Third, a possible relationship has to be discussed between starvation ketoacidosis and the preexisting muscular dystrophy and glucosuria. Starvation ketoacidosis was described in two patients who were suffering from the Duchenne muscular dystrophy [9, 10]. However, one patient had a history of type 2 diabetes, and the other had a long-lasting history of dysphagia and malnutrition. Nevertheless, a reduced muscle mass may cause a deficiency of substrate for gluconeogenesis. The role of glucosuria appeared prominent in our patient. It has to be remembered that approximately 180 grams of glucose per day enter the tubular system of the kidneys in a healthy individual with normoglycemia, which is equivalent to approximately one-third of the total energy consumed by the human body.
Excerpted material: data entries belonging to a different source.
(** * Year progress: the progress calculator and the refresh scheduling

    A shallow embedding of [script.js] and of the two other versions of the
    script kept in the repository: the first version, whose interval runs
    [updateUI] directly, and the frame-driven variant, which paints from an
    animation loop and keeps no progress record.  All three share
    [getYearProgressPrecise] and the clipboard format.

    Conventions of the embedding.

    - A JavaScript time value (milliseconds since the epoch) is an integer
      [Z]; the time value of [new Date()] is valid, that is of magnitude at
      most 8.64e15.  The host's [Date] is modelled by the abstract
      operations of ECMAScript: [DayFromYear], [TimeFromYear],
      [YearFromTime], the two-digit-year rule of the [Date] constructor,
      [TimeClip], and the host's time zone as the function [LocalTZA(t,
      isUTC)], which gives the offset in force at a UTC instant and the
      offset by which a local time is read.  A date that is not valid is
      [None].
    - A JavaScript number is a [JS.number]: NaN, an infinity, or a finite
      binary64 number given by its exact rational value.  The arithmetic
      operators round the exact result to binary64, to nearest, ties to
      even ([Binary64.roundToPrecision]).  The two zeros are one value: the
      script divides by positive constants only, and nothing it does with
      a zero depends on its sign.
    - [totalDaysInYear], which is one of the literals 365 and 366, and the
      other integers of the scheduling code stay in [Z].
    - A JavaScript string is the list of its UTF-16 code units ([list N]).
    - The [let] variables of a script and the host's timer tables are the
      fields of one record that every handler takes and returns; the host
      delivers events one at a time, each at a given clock value. *)

From Stdlib Require Import ZArith QArith Qround Qminmax Qabs List Bool Lia.
Import ListNotations.

Open Scope Z_scope.

(** ** The host's calendar (ECMAScript Date abstract operations) *)

Module Calendar.

Definition msPerDay : Z := 86400000.

(** [DayFromYear(y)]: day number of 1 January of year [y]. *)
Definition DayFromYear (y : Z) : Z :=
  365 * (y - 1970) + (y - 1969) / 4 - (y - 1901) / 100 + (y - 1601) / 400.

Definition TimeFromYear (y : Z) : Z := msPerDay * DayFromYear y.

(** [DaysInYear(y)], by the four cases of ECMAScript. *)
Definition DaysInYear (y : Z) : Z :=
  if negb (y mod 4 =? 0) then 365
  else if negb (y mod 100 =? 0) then 366
  else if negb (y mod 400 =? 0) then 365
  else 366.

(** [YearFromTime(t)]: ECMAScript defines it as the largest [y] with
    [TimeFromYear y <= t].  It is computed here from the mean length of a
    Gregorian year (146097 days in 400 years) and one step of correction;
    [YearFromTime_spec] and [YearFromTime_largest] show that this is the
    year ECMAScript means. *)
Definition YearFromTime (t : Z) : Z :=
  let d := t / msPerDay in
  let y0 := 1970 + (400 * d) / 146097 in
  if d <? DayFromYear y0 then y0 - 1
  else if DayFromYear (y0 + 1) <=? d then y0 + 1
  else y0.

(** The host's time zone, [LocalTZA(t, isUTC)]: for [isUTC = true] the
    offset in force at the UTC instant [t], for [isUTC = false] the offset
    by which the host reads the local time [t]. *)
Definition TimeZone : Type := Z -> bool -> Z.

(** A host whose offset never changes. *)
Definition fixedOffset (offset : Z) : TimeZone := fun _ _ => offset.

(** [LocalTime(t) = t + LocalTZA(t, true)] and
    [UTC(t) = t - LocalTZA(t, false)]. *)
Definition LocalTime (tz : TimeZone) (t : Z) : Z := t + tz t true.
Definition UTC (tz : TimeZone) (t : Z) : Z := t - tz t false.

(** The range of time values and [TimeClip]. *)
Definition maxTime : Z := 8640000000000000.

Definition validTime (t : Z) : bool := Z.abs t <=? maxTime.

Definition TimeClip (t : Z) : option Z :=
  if validTime t then Some t else None.

(** [Date.prototype.getFullYear] of the valid date whose time value is
    [t]. *)
Definition getFullYear (tz : TimeZone) (t : Z) : Z :=
  YearFromTime (LocalTime tz t).

(** The year the [Date] constructor uses for a year argument: an argument
    from 0 to 99 stands for 1900 + the argument. *)
Definition fullYearOfArgument (year : Z) : Z :=
  if (0 <=? year) && (year <=? 99) then 1900 + year else year.

(** [new Date(year, 0, 1)]: local midnight of 1 January read in the host's
    zone and clipped; [None] is the invalid date. *)
Definition newDateJan1 (tz : TimeZone) (year : Z) : option Z :=
  TimeClip (UTC tz (TimeFromYear (fullYearOfArgument year))).

(** A year argument the constructor takes as it is. *)
Definition plainYear (year : Z) : bool := negb ((0 <=? year) && (year <=? 99)).

(** A host on Pyongyang time: UTC+08:30 from 15 August 2015, 00:00 of the
    old local time, to 4 May 2018, 23:30 local time, and UTC+09:00 before
    and after.  A local time that occurs twice or not at all is read by
    the offset in force before the change. *)
Definition msPerHour : Z := 3600000.
Definition pyongyangBack : Z :=
  TimeFromYear 2015 + 225 * msPerDay + 15 * msPerHour.
Definition pyongyangForth : Z :=
  TimeFromYear 2018 + 123 * msPerDay + 15 * msPerHour.

Definition pyongyang : TimeZone :=
  fun t isUTC =>
    let from := if isUTC then pyongyangBack else pyongyangBack + 9 * msPerHour in
    let to := if isUTC then pyongyangForth else pyongyangForth + 9 * msPerHour in
    if (from <=? t) && (t <? to) then 8 * msPerHour + msPerHour / 2
    else 9 * msPerHour.

End Calendar.

Import Calendar.

(** ** Binary64 rounding *)

Module Binary64.

(** The nearest integer, a tie going to the even one. *)
Definition roundToEven (x : Q) : Z :=
  let f := Qfloor x in
  match (x - inject_Z f ?= 1 # 2)%Q with
  | Lt => f
  | Gt => f + 1
  | Eq => if Z.even f then f else f + 1
  end.

(** The least positive binary64 number is 2^-1074; magnitudes are counted
    in that unit. *)
Definition scale : Z := 2 ^ 1074.

(** The distance, in units of 2^-1074, between neighbouring binary64
    numbers at a magnitude whose integer part in those units is [q0]: one
    unit below 2^53 units (the subnormal numbers and the first binade) and
    2^(L - 52) units in the binade [2^L, 2^(L+1)). *)
Definition spacing (q0 : Z) : Z :=
  if q0 <? 2 ^ 53 then 1 else 2 ^ (Z.log2 q0 - 52).

(** A non-negative magnitude [X], given in units of 2^-1074, rounded to
    the nearest multiple of the spacing at [X]. *)
Definition units (X : Q) : Z :=
  roundToEven (X / inject_Z (spacing (Qfloor X))) * spacing (Qfloor X).

Definition magnitude (x : Q) : Z := units (Qabs x * inject_Z scale).

(** The real number [x] rounded to 53 significant bits with an exponent of
    at least -1074, to nearest, ties to even: the binary64 number nearest
    to [x] as long as the result is below 2^1024. *)
Definition roundToPrecision (x : Q) : Q :=
  let v := Qred (inject_Z (magnitude x) / inject_Z scale) in
  if Qle_bool 0 x then v else (- v)%Q.

(** [v] is a finite binary64 number. *)
Definition representable (v : Q) : Prop :=
  (roundToPrecision v == v)%Q /\ (Qabs v < inject_Z (2 ^ 1024))%Q.

End Binary64.

(** ** JavaScript numbers and strings used by the code *)

Module JS.

Inductive number : Type :=
  | NaN
  | Infinity (negative : bool)
  | Finite (value : Q).

(** An integer that binary64 holds exactly (magnitude at most 2^53): a
    numeric literal, or the time value of a valid date. *)
Definition ofZ (n : Z) : number := Finite (inject_Z n).

(** [ToNumber] of a date. *)
Definition ofDate (d : option Z) : number :=
  match d with
  | Some t => ofZ t
  | None => NaN
  end.

Definition Qltb (x y : Q) : bool := negb (Qle_bool y x).

(** The binary64 number for a real result: overflow gives an infinity. *)
Definition round (x : Q) : number :=
  let v := Binary64.roundToPrecision x in
  if Qle_bool (inject_Z (2 ^ 1024)) (Qabs v) then Infinity (Qltb v 0)
  else Finite v.

(** [a - b], [a * b] and [a / b]. *)
Definition sub (a b : number) : number :=
  match a, b with
  | NaN, _ | _, NaN => NaN
  | Infinity s, Infinity t => if Bool.eqb s t then NaN else Infinity s
  | Infinity s, Finite _ => Infinity s
  | Finite _, Infinity t => Infinity (negb t)
  | Finite x, Finite y => round (x - y)
  end.

Definition mul (a b : number) : number :=
  match a, b with
  | NaN, _ | _, NaN => NaN
  | Infinity s, Infinity t => Infinity (xorb s t)
  | Infinity s, Finite y | Finite y, Infinity s =>
      if Qeq_bool y 0 then NaN else Infinity (xorb s (Qltb y 0))
  | Finite x, Finite y => round (x * y)
  end.

Definition div (a b : number) : number :=
  match a, b with
  | NaN, _ | _, NaN => NaN
  | Infinity _, Infinity _ => NaN
  | Infinity s, Finite y => Infinity (xorb s (Qltb y 0))
  | Finite _, Infinity _ => Finite 0
  | Finite x, Finite y =>
      if Qeq_bool y 0 then
        if Qeq_bool x 0 then NaN else Infinity (Qltb x 0)
      else round (x / y)
  end.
An almost complete renal reabsorption is the rule in healthy adults.

The treatment of starvation ketoacidosis should be mainly based on glucose administration (and insulin if needed). The use of large amounts of sodium bicarbonate may expose to the risk of overshooting metabolic alkalosis, which is a well-known complication of the refeeding syndrome [11].

In conclusion, although familial renal glucosuria may be considered as a benign disorder, it may have precipitated pregnancy-related starvation ketoacidosis in a patient with limited capacity for gluconeogenesis due to congenital muscular dystrophy.